(** Rounding a division result moves it by at most one part in [2 * 10^27]. *)
Lemma ctx_round_error x :
  (Qabs.Qabs (ctx_round x - x) * inject_Z (2 * 10 ^ 27) <= Qabs.Qabs x)%Q.
Proof.
  unfold ctx_round. destruct (Qnum x =? 0) eqn:Hz; zbool.
  { destruct x as [n d]; cbn in *; subst. unfold Qle; cbn. lia. }
  pose proof (adjusted_lower x Hz) as Hlow. set (a := adjusted x) in *.
  destruct x as [n d]; cbn in *. unfold ctx_prec.
  destruct (0 <=? 28 - 1 - a) eqn:He; zbool.
  - pose proof (div_half_even_spec (n * 10 ^ (28 - 1 - a)) (Zpos d) ltac:(lia)) as Hr.
    set (p := 10 ^ (28 - 1 - a)) in *. assert (0 < p) as Hp by (subst p; apply Z.pow_pos_nonneg; lia).
    set (r := div_half_even (n * p) (Zpos d)) in *.
    assert (2 * Z.abs (r * Zpos d - n * p) ≤ Zpos d) as Herr by (destruct Hr as [|[]]; lia).
    unfold Qle, Qabs.Qabs, Qminus, Qplus, Qopp, Qmult, inject_Z. cbn -[Z.mul Z.pow].
    rewrite !Pos2Z.inj_mul, !Z2Pos.id by done.
    replace (r * Zpos d + - n * p) with (r * Zpos d - n * p) by lia.
    set (err := Z.abs (r * Zpos d - n * p)) in *.
    assert (10 ^ 27 * Zpos d ≤ Z.abs n * p) as Hscale.
    { destruct (0 <=? a) eqn:Ha; zbool.
      - replace (10 ^ 27) with (p * 10 ^ a); [nia|].
        subst p. rewrite <-Z.pow_add_r by lia. f_equal; lia.
      - replace p with (10 ^ 27 * 10 ^ (- a)); [nia|].
        subst p. rewrite <-Z.pow_add_r by lia. f_equal; lia. }
    set (big := 10 ^ 27) in *. assert (0 < big) by (subst big; lia).
    assert (err * (2 * big) ≤ Zpos d * big) by nia. nia.
  - assert (28 ≤ a) as Ha' by lia. rewrite (proj2 (Z.leb_le 0 a)) in Hlow by lia.
    set (p := 10 ^ (- (28 - 1 - a))) in *.
    assert (0 < p) as Hp by (subst p; apply Z.pow_pos_nonneg; lia).
    pose proof (div_half_even_spec n (Zpos d * p) ltac:(lia)) as Hr.
    set (r := div_half_even n (Zpos d * p)) in *.
    assert (2 * Z.abs (r * (Zpos d * p) - n) ≤ Zpos d * p) as Herr by (destruct Hr as [|[]]; lia).
    unfold Qle, Qabs.Qabs, Qminus, Qplus, Qopp, Qmult, inject_Z. cbn -[Z.mul Z.pow].
    rewrite ?Pos2Z.inj_mul.
    replace (r * p * Zpos d + - n * 1) with (r * (Zpos d * p) - n) by lia.
    set (err := Z.abs (r * (Zpos d * p) - n)) in *.
    assert (10 ^ a = 10 ^ 27 * p) as Hpow.
    { subst p. rewrite <-Z.pow_add_r by lia. f_equal; lia. }
    rewrite Hpow in Hlow. set (big := 10 ^ 27) in *. assert (0 < big) by (subst big; lia).
    assert (err * (2 * big) ≤ Zpos d * p * big) by nia. nia.
Qed.

(** The context's rounding of a quotient is far below half a cent on any amount a
    column can hold. *)
Lemma ctx_round_close x :
  (0 <= x <= 10 ^ 10)%Q → (0 <= ctx_round x)%Q ∧ (x - (1 # 10000) <= ctx_round x <= x + (1 # 10000))%Q.
Proof.
  intros [H0 H1]. pose proof (ctx_round_error x) as He. rewrite (Qabs.Qabs_pos x H0) in He.
  set (c := ctx_round x) in *. change (inject_Z (2 * 10 ^ 27))%Q with (2000000000000000000000000000 # 1)%Q in He.
  change (10 ^ 10)%Q with (10000000000 # 1)%Q in H1.
  assert (Qabs.Qabs (c - x) <= x * (1 # 2000000000000000000000000000))%Q as He' by lra.
  apply Qabs.Qabs_Qle_condition in He'. lra.
Qed.

(** Quantizing moves a number by half a cent at most. *)
Lemma quantize_near x : (aed (quantize x) - (1 # 200) <= x <= aed (quantize x) + (1 # 200))%Q.
Proof.
  pose proof (div_half_even_spec (Qnum x * 100) (Zpos (Qden x)) ltac:(lia)) as Hn.
  unfold quantize, quantize_to. set (q := div_half_even _ _) in *.
  assert (2 * Z.abs (q * Zpos (Qden x) - Qnum x * 100) ≤ Zpos (Qden x)) as H by (destruct Hn; lia).
  destruct x as [n d]; unfold aed, Qle, Qminus, Qplus, Qopp; cbn -[Z.mul] in *. split; nia.
Qed.

(** A result of at most 28 significant digits is exact. *)
Lemma ctx_round_exact n k :
  0 ≤ k → Z.abs n < 10 ^ 28 → (ctx_round (n # Z.to_pos (10 ^ k)) == n # Z.to_pos (10 ^ k))%Q.
Proof.
  intros Hk Hn. assert (0 < 10 ^ k) as Hpk by (apply Z.pow_pos_nonneg; lia).
  unfold ctx_round. cbn [Qnum Qden]. destruct (n =? 0) eqn:Hz; zbool.
  { subst. unfold Qeq; cbn. lia. }
  pose proof (adjusted_lower (n # Z.to_pos (10 ^ k)) Hz) as Hlow.
  set (a := adjusted _) in *. cbn [Qnum Qden] in Hlow. rewrite Z2Pos.id in Hlow by done.
  assert (k ≤ 28 - 1 - a) as Hle.
  { cut (k + a < 28); [lia|]. apply Z.nle_gt. intros Hge.
    destruct (0 <=? a) eqn:Ha; zbool.
    - rewrite <-Z.pow_add_r in Hlow by lia.
      pose proof (Z.pow_le_mono_r 10 28 (a + k)). lia.
    - assert (10 ^ k = 10 ^ (k + a) * 10 ^ (- a)) as Heq.
      { rewrite <-Z.pow_add_r by lia. f_equal; lia. }
      pose proof (Z.pow_le_mono_r 10 28 (k + a)).
      assert (0 < 10 ^ (- a)) by (apply Z.pow_pos_nonneg; lia). nia. }
  unfold ctx_prec. rewrite (proj2 (Z.leb_le _ _)) by lia. rewrite Z2Pos.id by done.
  set (e := 28 - 1 - a) in *.
  assert (10 ^ e = 10 ^ (e - k) * 10 ^ k) as ->.
  { rewrite <-Z.pow_add_r by lia. f_equal; lia. }
  rewrite Z.mul_assoc, div_half_even_exact by done.
  assert (0 < 10 ^ (e - k)) by (apply Z.pow_pos_nonneg; lia).
  unfold Qeq; cbn [Qnum Qden]. rewrite !Z2Pos.id by nia. ring.
Qed.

----

Task item:
Your task for the entries above: copy exactly the span starting with the line with "in *; subst." and going on through the line with "- pose proof", both lines included, and nothing else.

Reply to the exercise:
  { destruct x as [n d]; cbn in *; subst. unfold Qle; cbn. lia. }
  pose proof (adjusted_lower x Hz) as Hlow. set (a := adjusted x) in *.
  destruct x as [n d]; cbn in *. unfold ctx_prec.
  destruct (0 <=? 28 - 1 - a) eqn:He; zbool.
  - pose proof (div_half_even_spec (n * 10 ^ (28 - 1 - a)) (Zpos d) ltac:(lia)) as Hr.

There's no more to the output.